From the North Carolina Symphony

The North Carolina Symphony will give a free outdoor concert Sunday, June 15, at 7:30 p.m., at Festival Park in Washington. Symphony Resident Conductor William Henry Curry will lead the orchestra in “Concerts in Your Community: Beethoven’s Fifth.” In the event of inclement weather, the concert will be held at Washington High School.

Concert-goers can sit back and enjoy the early summer evening, accompanied by stirring music from Beethoven’s immortal work that features the most famous beginning in all of classical music, as well as the perfectly named “Outdoor Overture” from Aaron Copland, and “Sketches from Pinehurst,” written by the Symphony’s own Terry Mizesko in honor of the 2005 U.S. Open, and programmed this summer to mark two U.S. Opens taking in June in Pinehurst.

The performance is part of the Symphony’s summer “Concerts in Your Community,” free concerts presented throughout the state. Festival Park is located at 119 East Water Street.

Presenting Sponsor for the concert is PotashCorp. Media partner is Public Radio East. The statewide partner of the North Carolina Symphony is Duke Energy.

About the North Carolina Symphony

Founded in 1932 and subsequently made an entity of the North Carolina Department of Cultural Resources, the North Carolina Symphony employs 66 professional musicians under the artistic leadership of Music Director and Conductor Grant Llewellyn and Resident Conductor William Henry Curry. Every year, this orchestra performs over 175 concerts in more than 50 North Carolina counties, with some 60 of those concerts offered in the Raleigh-Durham-Chapel Hill metropolitan area.
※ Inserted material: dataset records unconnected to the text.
(** [ndarray_concat].  The two operands are given as arrays, so the
    [NULL] check on them is passed. *)
Definition ndarray_concat (a b : ndarray) (axis : Z) : res (option ndarray) :=
  if negb (nd a =? nd b) then Ok None
  else if nd a <=? axis then Ok None
  else if negb (Ascii.eqb (dtype a) (dtype b)) then Ok None
  else
    do compatible <- all_up (Z.to_nat (nd a)) 0
                       (fun i =>
                          if i =? axis then Ok true
                          else do x <- dim a i; do y <- dim b i; Ok (x =? y));
    if negb compatible then Ok None
    else
      do new_dims <- for_up (Z.to_nat (nd a)) 0
                       (fun i v =>
                          do x <- dim a i;
                          if i =? axis
                          then do y <- dim b i; wr v i (wrap64 (x + y))
                          else wr v i x)
                       (fresh_vector (nd a));
      do r <- ndarray_create new_dims (nd a) (dtype a);
      match r with
      | None => Ok None
      | Some result0 =>
          do total_elements <- ndarray_size result0;
          let type_size := calculate_type_size (dtype result0) in
          (* malloc(result->nd * type_size), used as a vector of uint64_t *)
          let indices0 := fresh_vector (wrap64 (nd result0 * type_size) / 8) in
          do st <- for_up (Z.to_nat total_elements) 0
                     (fun linear_idx '(indices, result) =>
                        do (indices, _) <- decompose result indices linear_idx;
                        do axis_idx <- rd indices axis;
                        do a_axis <- dim a axis;
                        let '(src, src_axis) :=
                          if axis_idx <? a_axis then (a, axis_idx)
                          else (b, wrap64 (axis_idx - a_axis)) in
                        do src_idx <- source_index src axis src_axis indices;
                        if is_d a then
                          do v <- load_at 8 (data src) src_idx;
                          do result' <- store_elem 8 result linear_idx v;
                          Ok (indices, result')
                        else
                          do v <- load_at 4 (data src) src_idx;
                          do result' <- store_elem 4 result linear_idx v;
                          Ok (indices, result'))
                     (indices0, result0);
          Ok (Some (snd st))
      end.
The Symphony boasts two spectacular home venues: Meymandi Concert Hall at the Duke Energy Center for the Performing Arts in downtown Raleigh and Booth Amphitheatre in Cary, N.C. The Symphony also travels 18,000 miles each year to present concert series in Fayetteville, New Bern, Southern Pines and Wilmington; individual concerts in communities across the state; and one of the most extensive education programs of any U.S. orchestra. For more information, visit the North Carolina Symphony website at www.ncsymphony.org or call toll free 877-627-6724.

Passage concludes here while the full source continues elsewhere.